→ **Exercise**
For the string "Hdiv", report how many lines in the records below contain it, and nothing more.
--- Data extracts ---
(** On whole seconds, a whole rate and a whole level, every number of
    the check is a safe integer: the rounded check finds the level the
    exact arithmetic gives. *)
Lemma rounded_level (l : LeakyBucketLimiter.t) (now tl n r span : Z) lv :
  (LeakyBucketLimiter.leakRate l == Zq r)%Q -> 0 <= r ->
  (lv == Zq n)%Q -> 0 <= n -> safe_integer n ->
  (1000 | tl) -> (1000 | now) -> tl <= now -> now - tl <= span ->
  safe_integer span -> safe_integer (span * r) ->
  exists m : Z,
    0 <= m <= n /\
    (level_at l now (Some (lv, tl)) == Zq m)%Q /\
    (Qmax 0
       (rnd (lv - rnd (rnd (rnd (Zq now - Zq tl) / 1000)
                       * LeakyBucketLimiter.leakRate l))) == Zq m)%Q.
Proof.
  intros Hr Hr0 Hlv Hn0 Hn [qt Ht] [qn Hnow] Hle Hspan Hs Hsr.
  set (e := qn - qt).
  assert (He : now - tl = 1000 * e) by (unfold e; lia).
  assert (He0 : 0 <= e) by lia.
  unfold safe_integer, MAX_SAFE_INTEGER in *.
  assert (Her : 0 <= e * r <= span * r) by nia.
  exists (Z.max 0 (n - e * r)). split; [lia|].
  assert (E1 : (rnd (Zq now - Zq tl) == Zq (1000 * e))%Q).
  { apply rnd_integer; [rewrite Zq_minus, He; reflexivity|].
    unfold safe_integer, MAX_SAFE_INTEGER. lia. }
  assert (E2 : (rnd (rnd (Zq now - Zq tl) / 1000) == Zq e)%Q).
  { apply rnd_integer; [rewrite E1; apply Zq_thousandth|].
    unfold safe_integer, MAX_SAFE_INTEGER. lia. }
  assert (E3 : (rnd (rnd (rnd (Zq now - Zq tl) / 1000)
                     * LeakyBucketLimiter.leakRate l) == Zq (e * r))%Q).
  { apply rnd_integer; [rewrite E2, Hr; apply Zq_times|].
    unfold safe_integer, MAX_SAFE_INTEGER. lia. }
  assert (E4 : (rnd (lv - rnd (rnd (rnd (Zq now - Zq tl) / 1000)
                               * LeakyBucketLimiter.leakRate l))
                == Zq (n - e * r))%Q).
  { apply rnd_integer; [rewrite E3, Hlv; apply Zq_minus|].
    unfold safe_integer, MAX_SAFE_INTEGER. lia. }
  split.
  - unfold level_at. rewrite <- Zq_max. apply Q.max_compat; [reflexivity|].
    rewrite Hlv, Hr, He, Zq_thousandth, Zq_times. apply Zq_minus.
  - rewrite <- Zq_max. apply Q.max_compat; [reflexivity|exact E4].
Qed.

(** One rounded check on the grid: it returns, and keeps both the
    run's invariant and the grid. *)
Lemma rounded_step (l : LeakyBucketLimiter.t) key (t0 t_end bs r : Z)
  (a : nat) kv bound now :
  (LeakyBucketLimiter.bucketSize l == Zq bs)%Q -> safe_integer (bs + 1) ->
  (LeakyBucketLimiter.leakRate l == Zq r)%Q -> 0 <= r ->
  safe_integer (t_end - t0) -> safe_integer ((t_end - t0) * r) ->
  t0 <= now -> bound <= now -> now <= t_end -> (1000 | now) ->
  leak_inv l key t0 a kv bound -> on_grid l key kv ->
  exists res kv',
    Rounded.LeakyBucketLimiter.check rnd l key now kv = Returned res kv' /\
    leak_inv l key t0 (if RateLimitResult.allowed res then S a else a)
      kv' now /\
    on_grid l key kv'.
Proof.
  intros Hbs Hbs1 Hr Hr0 Hspan Hspanr Ht0 Hb Hend Hnow
    (bl & Hs & Hinv) Hgrid.
  assert (Hri : (0 <= LeakyBucketLimiter.leakRate l)%Q).
  { rewrite Hr. change 0%Q with (Zq 0). unfold Zq. rewrite <- Zle_Qle.
    exact Hr0. }
  unfold on_grid in Hgrid. rewrite Hs in Hgrid.
  unfold Rounded.LeakyBucketLimiter.check, mbind, M_bind, kv_get_state,
    kv_put, mret, M_ret.
  unfold stored_level in Hs.
  destruct (kv !! (LeakyBucketLimiter.prefix l +:+ key))
    as [[[st| |] ttl]|] eqn:Hkv; try discriminate.
  - (* a stored level *)
    injection Hs as <-.
    destruct Hinv as (Htl & Htl0 & Hlv & Hsum).
    destruct Hgrid as (Hdiv & n & Hn & Hn0).
    assert (Hnb : n <= bs).
    { assert (H : (Zq n < Zq (bs + 1))%Q)
        by (rewrite <- Hn, <- Zq_plus, <- Hbs; exact Hlv).
      unfold Zq in H. rewrite <- Zlt_Qlt in H. lia. }
    assert (Hsafe : safe_integer n)
      by (unfold safe_integer, MAX_SAFE_INTEGER in *; lia).
    destruct (rounded_level l now (RateLimitState.lastUpdate st) n r
                (t_end - t0) (or0 (RateLimitState.count st))
                Hr Hr0 Hn Hn0 Hsafe Hdiv Hnow ltac:(lia) ltac:(lia)
                Hspan Hspanr)
      as (m & Hm & Hlevel & Hw).
    set (w := Qmax 0 _) in *.
    destruct (Qgeb w (LeakyBucketLimiter.bucketSize l)) eqn:Hge.
    + do 2 eexists. split; [reflexivity|]. cbn [RateLimitResult.allowed].
      split.
      * exists (Some (or0 (RateLimitState.count st),
                      RateLimitState.lastUpdate st)).
        unfold stored_level. rewrite Hkv. split; [reflexivity|].
        split; [lia|]. split; [exact Htl0|]. split; [exact Hlv|exact Hsum].
      * unfold on_grid, stored_level. rewrite Hkv.
        split; [exact Hdiv|]. exists n. split; [exact Hn|exact Hn0].
    + apply Qgeb_lt in Hge.
      assert (Hmb : m + 1 <= bs).
      { assert (H : (Zq m < Zq bs)%Q) by (rewrite <- Hw, <- Hbs; exact Hge).
        unfold Zq in H. rewrite <- Zlt_Qlt in H. lia. }
      assert (Hnew : (rnd (w + 1) == Zq (m + 1))%Q).
      { apply rnd_integer.
        - rewrite Hw. change 1%Q with (Zq 1). apply Zq_plus.
        - unfold safe_integer, MAX_SAFE_INTEGER in *. lia. }
      do 2 eexists. split; [reflexivity|]. cbn [RateLimitResult.allowed].
      split.
      * eexists. unfold stored_level. rewrite lookup_insert_eq.
        split; [reflexivity|]. cbn [or0 RateLimitState.count
                                     RateLimitState.lastUpdate].
        split; [lia|]. split; [exact Ht0|].
        assert (Em : (Zq (m + 1) == Zq m + 1)%Q)
          by (rewrite <- Zq_plus; reflexivity).
        split.
        -- rewrite Hnew, Em, <- Hw. lra.
        -- rewrite Nat2Z.inj_succ. unfold Z.succ.
           rewrite <- (Zq_plus (Z.of_nat a) 1). change (Zq 1) with 1%Q.
           rewrite Hnew, Em, <- Hlevel. unfold level_at.
           pose proof (Q.le_max_r 0
             (or0 (RateLimitState.count st)
              - Zq (now - RateLimitState.lastUpdate st) / 1000
                * LeakyBucketLimiter.leakRate l)) as Hmax.
           pose proof (leak_split t0 (RateLimitState.lastUpdate st) now
                         (LeakyBucketLimiter.leakRate l)) as Hsplit.
           lra.
      * unfold on_grid, stored_level. rewrite lookup_insert_eq.
        cbn [or0 RateLimitState.count RateLimitState.lastUpdate].
        split; [exact Hnow|]. exists (m + 1). split; [exact Hnew|lia].
  - (* a first request *)
    injection Hs as <-. subst a.
    destruct (Qgeb 0 (LeakyBucketLimiter.bucketSize l)) eqn:Hge.
    + do 2 eexists. split; [reflexivity|]. cbn [RateLimitResult.allowed].
      split.
      * exists None. unfold stored_level. rewrite Hkv. auto.
      * unfold on_grid, stored_level. rewrite Hkv. exact I.
    + apply Qgeb_lt in Hge.
      assert (Hnew : (rnd (0 + 1) == Zq 1)%Q).
      { apply rnd_integer; [reflexivity|].
        unfold safe_integer, MAX_SAFE_INTEGER. lia. }
      do 2 eexists. split; [reflexivity|]. cbn [RateLimitResult.allowed].
      split.
      * eexists. unfold stored_level. rewrite lookup_insert_eq.
        split; [reflexivity|]. cbn [or0 RateLimitState.count
                                     RateLimitState.lastUpdate].
        split; [lia|]. split; [exact Ht0|].
        pose proof (leak_nonneg t0 now (LeakyBucketLimiter.leakRate l)
                      Hri Ht0) as Hleak.
        change (Zq 1) with 1%Q in Hnew.
        split; [rewrite Hnew; lra|].
        change (Zq (Z.of_nat 1)) with 1%Q. rewrite Hnew. lra.
      * unfold on_grid, stored_level. rewrite lookup_insert_eq.
        cbn [or0 RateLimitState.count RateLimitState.lastUpdate].
        split; [exact Hnow|]. exists 1. split; [exact Hnew|lia].
Qed.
---
→ **Result for this task**
3